The fears of many in the US were confirmed when Italian radical anarchists (those shunning all government structures) conducted a series of bombings in 1919. In April, 30 letter bombs were mailed to prominent government and law enforcement officials and businessmen, some exploding and causing harm. On June 2, a second wave of bombings occurred. Italian anarchists exploded large package bombs in eight American cities. One damaged the home of Attorney General Palmer in Washington, DC. Accompanying each package were flyers declaring war on capitalism.

In October, the US Senate demanded action. In response on November 7, agents of the newly-formed General Intelligence Division of the Bureau of Investigation, headed by 24-year-old J. Edgar Hoover, executed raids against the Union of Russian Workers in 12 cities. Exceeding the number of official warrants, the arrests made were sometimes indiscriminate and included innocents who happened to be at the wrong place at the wrong time. Of 650 arrested in New York City, the government succeeded in deporting only 43.
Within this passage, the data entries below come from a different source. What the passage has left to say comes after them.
(* ===== verification/Pktq.v ===== *)
(** The packet routines of shared/bcmutils.c: buffer chains ([pktcopy], [pkttotlen],
    [pktlast]) and the multi-precedence packet queue ([pktq_*], with the data
    structures and macros of include/bcmutils.h).

    A packet is an address; its link word ([PKTLINK]) lives in a store shared by all
    queues, absent for [NULL].  A failed [ASSERT] is [None]. *)

From S2P Require Import Prelude.
From Stdlib Require Import ZArith Lia Bool List Permutation.
From stdpp Require Import base numbers list gmap.

#[local] Open Scope Z_scope.

(** * Buffer chains

    A chain is the list of its buffers' contents. *)

Module Chain.

(** Skip [offset] bytes; [None] when the chain ends first. *)
Fixpoint skip (p : list bytes) (offset : Z) : list bytes * Z :=
  match p with
  | [] => ([], offset)
  | b :: next =>
      if offset =? 0 then (p, offset)
      else if offset <? Z.of_nat (length b) then (p, offset)
      else skip next (offset - Z.of_nat (length b))
  end.

(** The bytes written to [buf]; the result of the function is their number. *)
Fixpoint copy (p : list bytes) (offset len : Z) : bytes :=
  match p with
  | [] => []
  | b :: next =>
      if len =? 0 then []
      else
        let n := Z.min (Z.of_nat (length b) - offset) len in
        take (Z.to_nat n) (drop (Z.to_nat offset) b) ++ copy next 0 (len - n)
  end.

Definition pktcopy (p : list bytes) (offset len : Z) : bytes * Z :=
  let len := if len <? 0 then 4096 else len in
  let '(p, offset) := skip p offset in
  let buf := copy p offset len in
  (buf, Z.of_nat (length buf)).

Definition pkttotlen (p : list bytes) : Z :=
  fold_left (fun total b => (total +u Z.of_nat (length b))%c) p 0.

(** The last buffer of a chain whose first buffer is [b]. *)
Fixpoint pktlast (b : bytes) (next : list bytes) : bytes :=
  match next with
  | [] => b
  | b' :: next => pktlast b' next
  end.

Lemma skip_spec p offset p' o :
  0 <= offset -> skip p offset = (p', o) ->
  0 <= o /\ drop (Z.to_nat offset) (concat p) = drop (Z.to_nat o) (concat p') /\
  (p' = [] \/ exists b next, p' = b :: next /\ (o = 0 \/ o < Z.of_nat (length b))).
Proof.
  revert offset. induction p as [|b next IH]; intros offset Ho; cbn [skip]; [by intros [= <- <-]; auto|].
  repeat case_test; [by intros [= <- <-]; eauto 10..|].
  intros H. apply IH in H as (? & Heq & ?); [|lia]. repeat split; [done| |done].
  rewrite <- Heq. cbn. rewrite drop_app, drop_ge by lia. cbn. f_equal. lia.
Qed.

Lemma copy_spec p offset len :
  0 <= offset -> 0 <= len ->
  (p = [] \/ exists b next, p = b :: next /\ (offset = 0 \/ offset < Z.of_nat (length b))) ->
  copy p offset len = take (Z.to_nat len) (drop (Z.to_nat offset) (concat p)).
Proof.
  revert offset len. induction p as [|b next IH]; intros offset len Ho Hl Hp; cbn [copy].
  { cbn. by rewrite drop_nil, take_nil. }
  case_test; [by subst|]. destruct Hp as [|(b' & n' & [= <- <-] & Hb)]; [done|].
  assert (Z.to_nat offset <= length b)%nat by lia.
  rewrite IH; [|lia|lia|destruct next; [by left|right; do 2 eexists; split; [done|by left]]].
  cbn [concat]. rewrite drop_0.
  rewrite drop_app_le by lia.
  rewrite take_app, length_drop. f_equal; [|f_equal; lia].
  destruct (Z.le_gt_cases (Z.of_nat (length b) - offset) len).
  - rewrite Z.min_l, !take_ge by (rewrite ?length_drop; lia). done.
  - by rewrite Z.min_r by lia.
Qed.

Lemma pkttotlen_from (p : list bytes) t :
  0 <= t ->
  fold_left (fun total b => (total +u Z.of_nat (length b))%c) p (wrap32 t)
  = wrap32 (t + Z.of_nat (length (concat p))).
Proof.
  revert t. induction p as [|b p IH]; intros t Ht; cbn [fold_left concat].
  { cbn. by rewrite Z.add_0_r. }
  rewrite wrap32_add_l, IH, length_app by lia. f_equal. lia.
Qed.

(** [pktcopy] copies the bytes of the chain from [offset] on, [len] of them at most
    (4096 when [len] is negative), whatever the buffer boundaries, empty buffers
    included; it returns their number, 0 when the chain is shorter than [offset]. *)
Theorem pktcopy_spec (p : list bytes) offset len :
  0 <= offset ->
  let n := Z.to_nat (if len <? 0 then 4096 else len) in
  pktcopy p offset len =
  (take n (drop (Z.to_nat offset) (concat p)),
   Z.min (Z.of_nat n) (Z.max 0 (Z.of_nat (length (concat p)) - offset))) /\
  pkttotlen p = wrap32 (Z.of_nat (length (concat p))) /\
  (forall b, [pktlast b p] = drop (length p) (b :: p)).
Proof.
  intros Ho n. split; [|split].
  - unfold pktcopy. destruct (skip p offset) as [p' o] eqn:E.
    apply skip_spec in E as (Ho' & Heq & Hp); [|done].
    assert (0 <= (if len <? 0 then 4096 else len)) by (case_test; lia).
    rewrite copy_spec by done. fold n. rewrite <- Heq. f_equal.
    rewrite length_take, length_drop. lia.
  - unfold pkttotlen. change 0 with (wrap32 0) at 1. by rewrite pkttotlen_from.
  - induction p as [|x p IH]; intros b; [done|]. cbn. apply IH.
Qed.

Lemma pktcopy_spec_witness :
  pktcopy [[1; 2]; []; [3; 4; 5]] 1 3 = ([2; 3; 4], 3).
Proof. apply (pktcopy_spec [[1; 2]; []; [3; 4; 5]] 1 3). lia. Defined.

End Chain.

(** * The multi-precedence queue *)

Definition PKTQ_MAX_PREC : nat := 16.

Record pktq_prec := Prec {
  q_head : option Z;
  q_tail : option Z;
  q_len : Z;
  q_max : Z
}.

Record pktq := Pq {
  num_prec : Z;
  hi_prec : Z;
  max : Z;
  len : Z;
  q : list pktq_prec
}.

(** The queue with the packets' link words and the packets given to [PKTFREE]. *)
Record state := State {
  pq : pktq;
  link : gmap Z Z;
  freed : list (Z * bool)
}.

Definition PKTSETLINK (l : gmap Z Z) (p : Z) (x : option Z) : gmap Z Z :=
  partial_alter (fun _ => x) p l.

Definition pktq_full (a : pktq) : bool := max a <=? len a.
Definition pktq_pfull (r : pktq_prec) : bool := q_max r <=? q_len r.

Definition prec_ok (a : pktq) (prec : Z) : bool := (0 <=? prec) && (prec <? num_prec a).

(** [pq->q[prec] = r], [pq->len = n] and [pq->hi_prec = h]. *)
Definition put (a : pktq) (prec : Z) (r : pktq_prec) (n h : Z) : pktq :=
  Pq (num_prec a) h (max a) n (<[Z.to_nat prec := r]> (q a)).

(** [if ((q->head = PKTLINK(p)) == NULL) q->tail = NULL; q->len--]. *)
Definition pop_head (l : gmap Z Z) (r : pktq_prec) (p : Z) : pktq_prec :=
  let h := l !! p in
  Prec h (match h with None => None | Some _ => q_tail r end) (wrap16 (q_len r - 1)) (q_max r).

Definition bump (h prec : Z) : Z := if h <? prec then wrap8 prec else h.

Definition pktq_penq (s : state) (prec p : Z) : option state :=
  let a := pq s in
  assert! prec_ok a prec in
  assert! bool_decide (link s !! p = None) in
  assert! negb (pktq_full a) in
  let? r := q a !! Z.to_nat prec in
  assert! negb (pktq_pfull r) in
  let? (l, h) :=
    match q_head r with
    | Some h => let? t := q_tail r in Some (PKTSETLINK (link s) t (Some p), h)
    | None => Some (link s, p)
    end in
  let r := Prec (Some h) (Some p) (wrap16 (q_len r + 1)) (q_max r) in
  Some (State (put a prec r (wrap16 (len a + 1)) (bump (hi_prec a) prec)) l (freed s)).

Definition pktq_penq_head (s : state) (prec p : Z) : option state :=
  let a := pq s in
  assert! prec_ok a prec in
  assert! bool_decide (link s !! p = None) in
  assert! negb (pktq_full a) in
  let? r := q a !! Z.to_nat prec in
  assert! negb (pktq_pfull r) in
  let t := match q_head r with None => Some p | Some _ => q_tail r end in
  let l := PKTSETLINK (link s) p (q_head r) in
  let r := Prec (Some p) t (wrap16 (q_len r + 1)) (q_max r) in
  Some (State (put a prec r (wrap16 (len a + 1)) (bump (hi_prec a) prec)) l (freed s)).

(** Take the head [p] off [q[prec]]; [h] is the hint. *)
Definition take_head (s : state) (prec : Z) (r : pktq_prec) (p h : Z) : state :=
  let a := pq s in
  State (put a prec (pop_head (link s) r p) (wrap16 (len a - 1)) h)
    (PKTSETLINK (link s) p None) (freed s).

Definition pktq_pdeq (s : state) (prec : Z) : option (option Z * state) :=
  assert! prec_ok (pq s) prec in
  let? r := q (pq s) !! Z.to_nat prec in
  match q_head r with
  | None => Some (None, s)
  | Some p => Some (Some p, take_head s prec r p (hi_prec (pq s)))
  end.

(** [for (prev = NULL; p != q->tail; p = PKTLINK(p)) prev = p]. *)
Fixpoint walk_tail (fuel : nat) (l : gmap Z Z) (prev : option Z) (p : Z) (t : option Z)
    : option (option Z * Z) :=
  match fuel with
  | O => None
  | S fuel =>
      if bool_decide (Some p = t) then Some (prev, p)
      else let? n := l !! p in walk_tail fuel l (Some p) n t
  end.

(** A chain without a repeated packet is shorter than this. *)
Definition chain_fuel (l : gmap Z Z) : nat := S (S (size l)).

(** Take the tail off [q[prec]], whose head is [p]. *)
Definition take_tail (s : state) (prec : Z) (r : pktq_prec) (p : Z) : option (Z * state) :=
  let a := pq s in
  let? (prev, p) := walk_tail (chain_fuel (link s)) (link s) None p (q_tail r) in
  let l := match prev with Some x => PKTSETLINK (link s) x None | None => link s end in
  let h := match prev with Some _ => q_head r | None => None end in
  let r := Prec h prev (wrap16 (q_len r - 1)) (q_max r) in
  Some (p, State (put a prec r (wrap16 (len a - 1)) (hi_prec a)) l (freed s)).

Definition pktq_pdeq_tail (s : state) (prec : Z) : option (option Z * state) :=
  assert! prec_ok (pq s) prec in
  let? r := q (pq s) !! Z.to_nat prec in
  match q_head r with
  | None => Some (None, s)
  | Some p => let? (p, s) := take_tail s prec r p in Some (Some p, s)
  end.

(** The loop of [pktq_pflush] on [q[prec]]. *)
Fixpoint pflush_loop (fuel : nat) (s : state) (prec : Z) (dir : bool) : option state :=
  match fuel with
  | O => None
  | S fuel =>
      let a := pq s in
      let? r := q a !! Z.to_nat prec in
      match q_head r with
      | None => Some s
      | Some p =>
          let r := Prec (link s !! p) (q_tail r) (wrap16 (q_len r - 1)) (q_max r) in
          pflush_loop fuel
            (State (put a prec r (wrap16 (len a - 1)) (hi_prec a))
               (PKTSETLINK (link s) p None) (freed s ++ [(p, dir)])) prec dir
      end
  end.

Definition pktq_pflush (s : state) (prec : Z) (dir : bool) : option state :=
  let? s := pflush_loop (chain_fuel (link s)) s prec dir in
  let? r := q (pq s) !! Z.to_nat prec in
  assert! q_len r =? 0 in
  let a := pq s in
  Some (State (put a prec (Prec (q_head r) None (q_len r) (q_max r)) (len a) (hi_prec a))
          (link s) (freed s)).

(** [for (p = q->head; p && PKTLINK(p) != pktbuf; p = PKTLINK(p))]. *)
Fixpoint find_prev (fuel : nat) (l : gmap Z Z) (p : option Z) (b : Z) : option (option Z) :=
  match fuel with
  | O => None
  | S fuel =>
      match p with
      | None => Some None
      | Some x => if bool_decide (l !! x = Some b) then Some (Some x) else find_prev fuel l (l !! x) b
      end
  end.

Definition pktq_pdel (s : state) (pktbuf : option Z) (prec : Z) : option (bool * state) :=
  let a := pq s in
  assert! prec_ok a prec in
  match pktbuf with
  | None => Some (false, s)
  | Some b =>
      let? r := q a !! Z.to_nat prec in
      if bool_decide (q_head r = Some b) then
        Some (true, take_head s prec r b (hi_prec a))
      else
        let? p := find_prev (chain_fuel (link s)) (link s) (q_head r) b in
        match p with
        | None => Some (false, s)
        | Some x =>
            let l := PKTSETLINK (link s) x (link s !! b) in
            let t := if bool_decide (q_tail r = Some b) then Some x else q_tail r in
            let r := Prec (q_head r) t (wrap16 (q_len r - 1)) (q_max r) in
            Some (true, State (put a prec r (wrap16 (len a - 1)) (hi_prec a))
                          (PKTSETLINK l b None) (freed s))
        end
  end.

(** [n] is the number of elements of the caller's [q] array. *)
Definition pktq_init (s : state) (n : nat) (num_prec max_len : Z) : option state :=
  assert! (0 <? num_prec) && (num_prec <=? Z.of_nat PKTQ_MAX_PREC) in
  assert! (Z.to_nat num_prec <=? n)%nat in
  let m := wrap16 max_len in
  Some (State
    (Pq (wrap16 num_prec) 0 m 0
       (replicate (Z.to_nat num_prec) (Prec None None 0 m) ++
        drop (Z.to_nat num_prec) (q (pq s)))) (link s) (freed s)).

Definition set_q_max (m : Z) (r : pktq_prec) : pktq_prec :=
  Prec (q_head r) (q_tail r) (q_len r) m.

Definition pktq_setmax (s : state) (max_len : Z) : Z * state :=
  let a := pq s in
  if max_len =? 0 then (max a, s)
  else
    let m := wrap16 max_len in
    let n := Z.to_nat (num_prec a) in
    (m, State (Pq (num_prec a) (hi_prec a) m (len a)
                 (map (set_q_max m) (take n (q a)) ++ drop n (q a)))
          (link s) (freed s)).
On January 2, 1920, the Justice Department launched another series of raids, extending over six weeks. The raids, many again indiscriminate, were conducted in over 30 cities and towns and 23 states. At least 3000 were arrested, with some of the arrests and seizures made without search warrants and with the detentions conducted under harsh conditions.

Criticism of the raids eventually erupted. Resigning in protest, Francis Fisher Kane, the US Attorney for the Eastern District of Pennsylvania stated: “It seems to me that the policy of raids against large numbers of individuals is generally unwise and very apt to result in injustice. People not really guilty are likely to be arrested and railroaded through their hearings….” Palmer replied that the raids were warranted given the “epidemic” and asserted the government’s “right for its own preservation….” The Washington Post supported him, indicating: “There is no time to waste on hairsplitting over infringement of liberties.”

In May, 1920, the American Civil Liberties Union, established only five months earlier, published a report documenting and criticizing the unlawful and excessive government actions.

In June, a decision by the Massachusetts District Court Judge George Anderson ordered the discharge of 17 arrested aliens and criticized the government’s actions. He wrote: “…a mob is a mob, whether made up of Government officials acting under instructions from the Department of Justice, or of criminals and loafers and the vicious classes.” This decision essentially halted any further raids.

The anarchist bombing campaign continued intermittently for another 12 years.